Il Vaticano in campo: «Legge applicata male così non tutela la vita»

L’esponente di An: «Mancano notizie su ciò che viene fatto per la prevenzione delle interruzioni di gravidanza»

Emanuela Fontana

da Roma

Dopo meno di 24 ore dall’annuncio del segretario Lorenzo Cesa, l’Udc è passata dalle parole ai fatti depositando una richiesta formale di apertura di un’indagine conoscitiva sulla legge 194 sull’aborto alla commissione Affari Sociali. Mentre per la seconda volta in appena tre giorni scende in campo l’Osservatore Romano, i centristi hanno così portato a termine il primo atto parlamentare per riportare in aula la discussione a ventisette anni dall’approvazione della legge attraverso la via più breve e tecnicamente più perseguibile. Il segretario Cesa aveva proposto una commissione d’inchiesta, dopo che la Chiesa era intervenuta con il presidente della Cei, cardinale Camillo Ruini, per chiedere l’ingresso di volontari antiabortisti del Movimento per la vita nei consultori e il ministro della Salute Francesco Storace aveva confermato di voler intervenire in questo senso applicando alla lettera l’articolo 2 della legge 194. Ormai l’asse pro-volontari è uscito allo scoperto: ieri l’Osservatore Romano, quotidiano della Santa Sede, in perfetto sincronismo con il dibattito politico, ha scritto che la legge sull’aborto è stata «mal applicata, fino ad ora, nella sua integralità.
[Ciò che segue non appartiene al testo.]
(** Four samples out of time order on binary64: two fixations, numbered 1
    and 2, the one at 0.5, 0.5 first: it starts at 0, the other one at
    0.5. *)
Lemma ids_sequential_and_start_times_ordered_witness :
  let sample t x y := GazePoint.mk t 0%float x y 0%float 0%float in
  let gazePoints :=
    [sample 0.5%float 0.75%float 0.75%float; sample 0.125%float 0.5%float 0.5%float;
     sample 0.75%float 0.75%float 0.75%float; sample 0%float 0.5%float 0.5%float] in
  exists f g,
    detectFixationsIDT gazePoints DEFAULT_DISPERSION_THRESHOLD DEFAULT_MIN_FIXATION_DURATION
    = Normal [f; g]
    /\ (Fixation.startTime f, Fixation.startTime g) = (0%float, 0.5%float)
    /\ (Fixation.startTime f <= Fixation.startTime g)%js = true.
Proof.
  intros sample gazePoints.
  destruct (proj1 (proj2 ids_sequential_and_start_times_ordered) gazePoints
              DEFAULT_DISPERSION_THRESHOLD DEFAULT_MIN_FIXATION_DURATION)
    as (fs & E & Horder).
  - intros p Hp. subst gazePoints.
    repeat (apply elem_of_cons in Hp as [->|Hp]; [vm_compute; reflexivity|]).
    inversion Hp.
  - assert (E' := E). vm_compute in E'.
    destruct fs as [|f [|g [|? ?]]]; try discriminate.
    exists f, g. split; [exact E|]. split; [|apply (Horder 0%nat); reflexivity].
    injection E' as <- <-. reflexivity.
Defined.

(** C4: when the AOIs "A" then "B" both contain the centroid of a fixation,
    [findAOIForFixation] returns "A", the first of the list, and
    [calculateDwellTime] credits both: on the fixation alone each of the two
    records has [fixationCount] 1 and the outside record 0, and among other
    fixations the fixation adds 1 to each of the two records. *)
Theorem overlap_first_match_but_both_credited :
  forall (num : Type) (N : JSNumber num) (f : Fixation.t num) (A B : AOI.t num),
    isPointInAOI (Fixation.x f) (Fixation.y f) A = true ->
    isPointInAOI (Fixation.x f) (Fixation.y f) B = true ->
    findAOIForFixation f [A; B] = Some A
    /\ DwellTimeStats.fixationCount <$> calculateDwellTime [f] [A; B] = [1; 1; 0]%nat
    /\ DwellTimeStats.aoiName <$> calculateDwellTime [f] [A; B]
       = [AOI.name A; AOI.name B; "Outside AOIs"]
    /\ forall before after,
         DwellTimeStats.fixationCount <$> calculateDwellTime (before ++ f :: after) [A; B]
         = zip_with Nat.add [1; 1; 0]%nat
             (DwellTimeStats.fixationCount <$> calculateDwellTime (before ++ after) [A; B]).
Proof.
  intros num N f A B HA HB.
  split; [cbn [findAOIForFixation]; now rewrite HA|].
  split; [unfold calculateDwellTime; cbn [map fmap list_fmap app List.filter existsb
                                          DwellTimeStats.fixationCount];
          now rewrite HA, HB|].
  split; [reflexivity|].
  intros before after. unfold calculateDwellTime.
  cbn [map fmap list_fmap app DwellTimeStats.fixationCount zip_with existsb].
  rewrite !List.filter_app. cbn [List.filter existsb]. rewrite HA, HB.
  cbn [orb negb]. rewrite !length_app. cbn [length].
  apply (f_equal2 cons); [lia|]. apply (f_equal2 cons); [lia|]. reflexivity.
Qed.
Ne è stato violato lo spirito». Perché i consultori familiari «invece che centri di vita sono stati, in gran parte, purtroppo meri dispensatori di certificati per l’aborto. Si è ritenuto - scrive l’Osservatore - che l’unica forma di prevenzione all’interruzione volontaria di gravidanza fosse la contraccezione». I tempi di fine legislatura non consentono la formazione di una vera e propria commissione d’inchiesta. L’Udc ha così scritto una lettera alla commissione Affari Sociali, firmata dal capogruppo Luca Volontè, in cui si chiede «un’indagine conoscitiva diretta ad acquisire notizie e informazioni sull’esperienza della legge 194 in questi anni, al fine di fornire al Parlamento opportuni elementi di valutazione della sua corretta applicazione».
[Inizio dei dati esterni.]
(** *** The shape of the handles *)

Lemma loggableStep_shape (r : Resource) (hs : list string) (h : string) :
  cmd.loggableStep [] r = Ret hs -> In h hs ->
  exists prefix, HandlePrefix prefix /\ h = prefix ++ fqdnOf r.
Proof.
  unfold cmd.loggableStep. cbv zeta.
  assert (Hplain : forall hs, Ret [fqdnOf r] = Ret hs -> In h hs ->
            exists prefix, HandlePrefix prefix /\ h = prefix ++ fqdnOf r).
  { intros ? E Hin. injection E as <-. destruct Hin as [<- | []].
    exists "". split; [now left | reflexivity]. }
  assert (Hserver : forall hs, Ret ["server." ++ fqdnOf r] = Ret hs -> In h hs ->
            exists prefix, HandlePrefix prefix /\ h = prefix ++ fqdnOf r).
  { intros ? E Hin. injection E as <-. destruct Hin as [<- | []].
    exists "server.". split; [right; now left | reflexivity]. }
  assert (Hnone : forall hs, Ret (@nil string) = Ret hs -> In h hs ->
            exists prefix, HandlePrefix prefix /\ h = prefix ++ fqdnOf r).
  { intros ? E Hin. injection E as <-. contradiction. }
  switch_cases; destruct (Info_Disabled (Info r)) eqn:Hdis; cbn [negb];
    rewrite ?appendFQDN_Ret, ?appendServer_Ret; cbn [app bind];
    try (apply Hplain); try (apply Hserver); try (apply Hnone).
  destruct r as [nomad | info]; cbn [assertNomadCluster bind]; [ | discriminate].
  rewrite clientLoop_spec. cbn [app]. intros E Hin. injection E as <-.
  destruct Hin as [<- | Hin].
  - exists "server.". split; [right; now left | reflexivity].
  - unfold clientHandles in Hin. apply in_map_iff in Hin.
    destruct Hin as (i & <- & Hi). apply in_seq in Hi.
    exists (cmd.itoa (0 + Z.of_nat i) ++ ".client."). split.
    + right; right. exists (0 + Z.of_nat i)%Z. split; [lia | reflexivity].
    + now rewrite string_app_assoc.
Qed.

Lemma HasSuffix_fqdnOf (prefix : string) (r : Resource) :
  strings.HasSuffix (prefix ++ fqdnOf r) ".shipyard.run" = true.
Proof.
  unfold fqdnOf.
  replace (prefix ++ cleanName (Info_Name (Info r)) ++ "." ++ Info_Type (Info r)
           ++ ".shipyard.run")
    with ((prefix ++ cleanName (Info_Name (Info r)) ++ "." ++ Info_Type (Info r))
          ++ ".shipyard.run").
  - apply HasSuffix_app.
  - rewrite !string_app_assoc. reflexivity.
Qed.

Lemma loggableLoop_shape (resources : list Resource) (l : list string) (h : string) :
  cmd.loggableLoop resources [] = Ret l -> In h l ->
  exists (r : Resource) (prefix : string),
    In r resources /\ HandlePrefix prefix /\ h = prefix ++ fqdnOf r.
Proof.
  intros Hl Hin.
  destruct (loggableLoop_origin resources l h Hl Hin) as (r & hs & Hr & Hs & Hh).
  destruct (loggableStep_shape r hs h Hs Hh) as (prefix & Hp & ->).
  now exists r, prefix.
Qed.

(** X15. Every handle of the listing is the [FQDN] of a resource of the
    set, with nothing, [server.] or [i.client.] for an [i] from 1 before it;
    so it ends in [.shipyard.run]. *)
Theorem getLoggable_handle_shape (resources : list Resource) (l : list string)
        (h : string) :
  cmd.getLoggable ({| Resources := resources |}, None) = Ret (l, None) ->
  In h l ->
  exists (r : Resource) (prefix fqdn : string),
    In r resources
    /\ utils.FQDN (Info_Name (Info r)) (Info_Type (Info r)) = Ret fqdn
    /\ HandlePrefix prefix
    /\ h = prefix ++ fqdn
    /\ strings.HasSuffix h ".shipyard.run" = true.
Proof.
  intros Hl Hin. apply getLoggable_loaded_inv in Hl.
  destruct (loggableLoop_shape resources l h Hl Hin) as (r & prefix & Hr & Hp & ->).
  exists r, prefix, (fqdnOf r).
  split; [exact Hr | split; [apply FQDN_Ret | split; [exact Hp | split] ] ];
    [reflexivity | apply HasSuffix_fqdnOf].
Qed.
L’attività di indagine dovrebbe concludersi «entro gennaio», con una serie di audizioni. Il partito di via due Macelli chiede quindi un’inchiesta lampo, di due mesi, sulla legge 194. La Lega, con la capogruppo in commissione Francesca Martini, ha già dato il suo benestare: «Accogliamo con entusiasmo la proposta». Nel dibattito, Udc e An sembrano spingere nella direzione Cesa-Storace. Dice il capogruppo di An alla Camera Ignazio La Russa: «La 194 non si tocca ma è giusto proporre i volontari nei consultori». Per il sottosegretario all’Interno Alfredo Mantovano «l’iniziativa di Storace è legittima e doverosa». Mantovano ricorda anche che il Movimento per la vita ha salvato 70mila bambini destinati a non nascere. È «doveroso» per l’ex ministro della Comunicazione Maurizio Gasparri prevedere volontari nei consultori che facciano «attività informativa». E la verifica sull’applicazione della 194 è «necessaria».
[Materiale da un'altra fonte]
(** [time.Parse(layout, value)]; [None] is an error. *)
Definition Parse (layout : Layout) (value : string) : option Time :=
  '(t, rest) ← parseChunks (layout_chunks layout) (Build_Time 0 (-1) (-1) 0 0 0, value);
  if negb (eqb rest "") then None
  else
    let m := if month t <? 0 then 1 else month t in
    let d := if day t <? 0 then 1 else day t in
    if (d <? 1) || (daysIn m (year t) <? d) then None
    else Some (Build_Time (year t) m d (hour t) (minute t) (second t)).

Definition digitChar (d : Z) : ascii := ascii_of_N (Z.to_N (48 + d mod 10)).

(** [appendInt(b, x, width)] for [x >= 0] and widths 2 and 4. *)
Definition pad2 (x : Z) : string :=
  if x <? 100
  then String (digitChar (x / 10)) (String (digitChar x) EmptyString)
  else GoInt.itoa x.

Definition pad4 (x : Z) : string :=
  if x <? 10000
  then String (digitChar (x / 1000)) (String (digitChar (x / 100))
         (String (digitChar (x / 10)) (String (digitChar x) EmptyString)))
  else GoInt.itoa x.

(** [t.Format("2006-01-02")]. *)
Definition FormatDate (t : Time) : string :=
  pad4 (year t) +:+ "-" +:+ pad2 (month t) +:+ "-" +:+ pad2 (day t).

End GoTime.

(* ===================================================================== *)
(** * recon/whois.go *)
(* ===================================================================== *)

Module Contact.
Record t := mk {
  Name : string; Organization : string; Email : string;
  Phone : string; Country : string
}.
Definition zero : t := mk "" "" "" "" "".
End Contact.

Module Contacts.
Record t := mk { Registrant : Contact.t; Admin : Contact.t; Tech : Contact.t }.
Definition zero : t := mk Contact.zero Contact.zero Contact.zero.
End Contacts.

Module WhoisResult.
Record t := mk {
  Domain : string;
  Registrar : string;
  CreationDate : string;
  ExpirationDate : string;
  UpdatedDate : string;
  NameServers : list string;
  Status : list string;
  Contacts : Contacts.t;
  DNSSEC : string;
  Raw : string
}.

Definition set_Registrar (v : string) (r : t) : t :=
  mk (Domain r) v (CreationDate r) (ExpirationDate r) (UpdatedDate r)
     (NameServers r) (Status r) (Contacts r) (DNSSEC r) (Raw r).
Definition set_CreationDate (v : string) (r : t) : t :=
  mk (Domain r) (Registrar r) v (ExpirationDate r) (UpdatedDate r)
     (NameServers r) (Status r) (Contacts r) (DNSSEC r) (Raw r).
Definition set_ExpirationDate (v : string) (r : t) : t :=
  mk (Domain r) (Registrar r) (CreationDate r) v (UpdatedDate r)
     (NameServers r) (Status r) (Contacts r) (DNSSEC r) (Raw r).
Definition set_UpdatedDate (v : string) (r : t) : t :=
  mk (Domain r) (Registrar r) (CreationDate r) (ExpirationDate r) v
     (NameServers r) (Status r) (Contacts r) (DNSSEC r) (Raw r).
Definition set_NameServers (v : list string) (r : t) : t :=
  mk (Domain r) (Registrar r) (CreationDate r) (ExpirationDate r) (UpdatedDate r)
     v (Status r) (Contacts r) (DNSSEC r) (Raw r).
Definition set_Status (v : list string) (r : t) : t :=
  mk (Domain r) (Registrar r) (CreationDate r) (ExpirationDate r) (UpdatedDate r)
     (NameServers r) v (Contacts r) (DNSSEC r) (Raw r).
Definition set_DNSSEC (v : string) (r : t) : t :=
  mk (Domain r) (Registrar r) (CreationDate r) (ExpirationDate r) (UpdatedDate r)
     (NameServers r) (Status r) (Contacts r) v (Raw r).
Definition set_Raw (v : string) (r : t) : t :=
  mk (Domain r) (Registrar r) (CreationDate r) (ExpirationDate r) (UpdatedDate r)
     (NameServers r) (Status r) (Contacts r) (DNSSEC r) v.
End WhoisResult.

Module Whois.
Import GoStrings GoTime.
Import WhoisResult.

Definition anyOf (key : string) (needles : list string) : bool :=
  existsb (Contains key) needles.

Definition contains (slice : list string) (item : string) : bool :=
  existsb (λ s, eqb s item) slice.

(** The layouts of [parseDate] with their chunks. *)
Definition formats : list Layout :=
  [ Build_Layout "2006-01-02T15:04:05Z"
      [StdLongYear; Lit "-"; StdZeroMonth; Lit "-"; StdZeroDay; Lit "T";
       StdHour; Lit ":"; StdZeroMinute; Lit ":"; StdZeroSecond; Lit "Z"];
    Build_Layout "2006-01-02 15:04:05"
      [StdLongYear; Lit "-"; StdZeroMonth; Lit "-"; StdZeroDay; Lit " ";
       StdHour; Lit ":"; StdZeroMinute; Lit ":"; StdZeroSecond];
    Build_Layout "2006-01-02"
      [StdLongYear; Lit "-"; StdZeroMonth; Lit "-"; StdZeroDay];
    Build_Layout "02-Jan-2006"
      [StdZeroDay; Lit "-"; StdMonth; Lit "-"; StdLongYear];
    Build_Layout "2006.01.02"
      [StdLongYear; Lit "."; StdZeroMonth; Lit "."; StdZeroDay];
    Build_Layout "02/01/2006"
      [StdZeroDay; Lit "/"; StdZeroMonth; Lit "/"; StdLongYear] ].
Forza Italia condivide l’idea di rinforzare l’aspetto di «prevenzione» della legge. Fi non parla però esclusivamente di volontari antiabortisti, ma di aiuto in altri termini, come «il sostegno economico sia ai figli che alle famiglie - spiega il vicecoordinatore Fabrizio Cicchitto - e l’uso dei contraccettivi, la loro propaganda e diffusione».
La differenza non è da poco, ma Cicchitto si dice comunque favorevole all’istituzione di una commissione d’inchiesta, «perché sarebbe sbagliato respingerla pregiudizialmente», anche se a suo avviso «la legge nel complesso finora ha funzionato». La sottosegretaria al Welfare Grazia Sestini spinge per una «modifica legislativa condivisa della prima parte della 194». Mentre la sottosegretaria alla Salute Elisabetta Casellati sottolinea che l’idea dei volontari è «perfettamente in linea» con la 194.
Da sinistra e radicali posizioni molto dure. Per Daniele Capezzone la commissione d’inchiesta sarebbe «un puro e semplice luogo di propaganda elettorale», mentre il Verde Paolo Cento parla di «clima di intimidazione». Il segretario di Rifondazione Fausto Bertinotti: «Ogni attacco alla legge ha solo uno sgradevole sapore clericale e oscurantista». Il vicepresidente dello Sdi, Roberto Villetti, attacca Ruini e l’Osservatore Romano: «Vogliono scassinare la legge».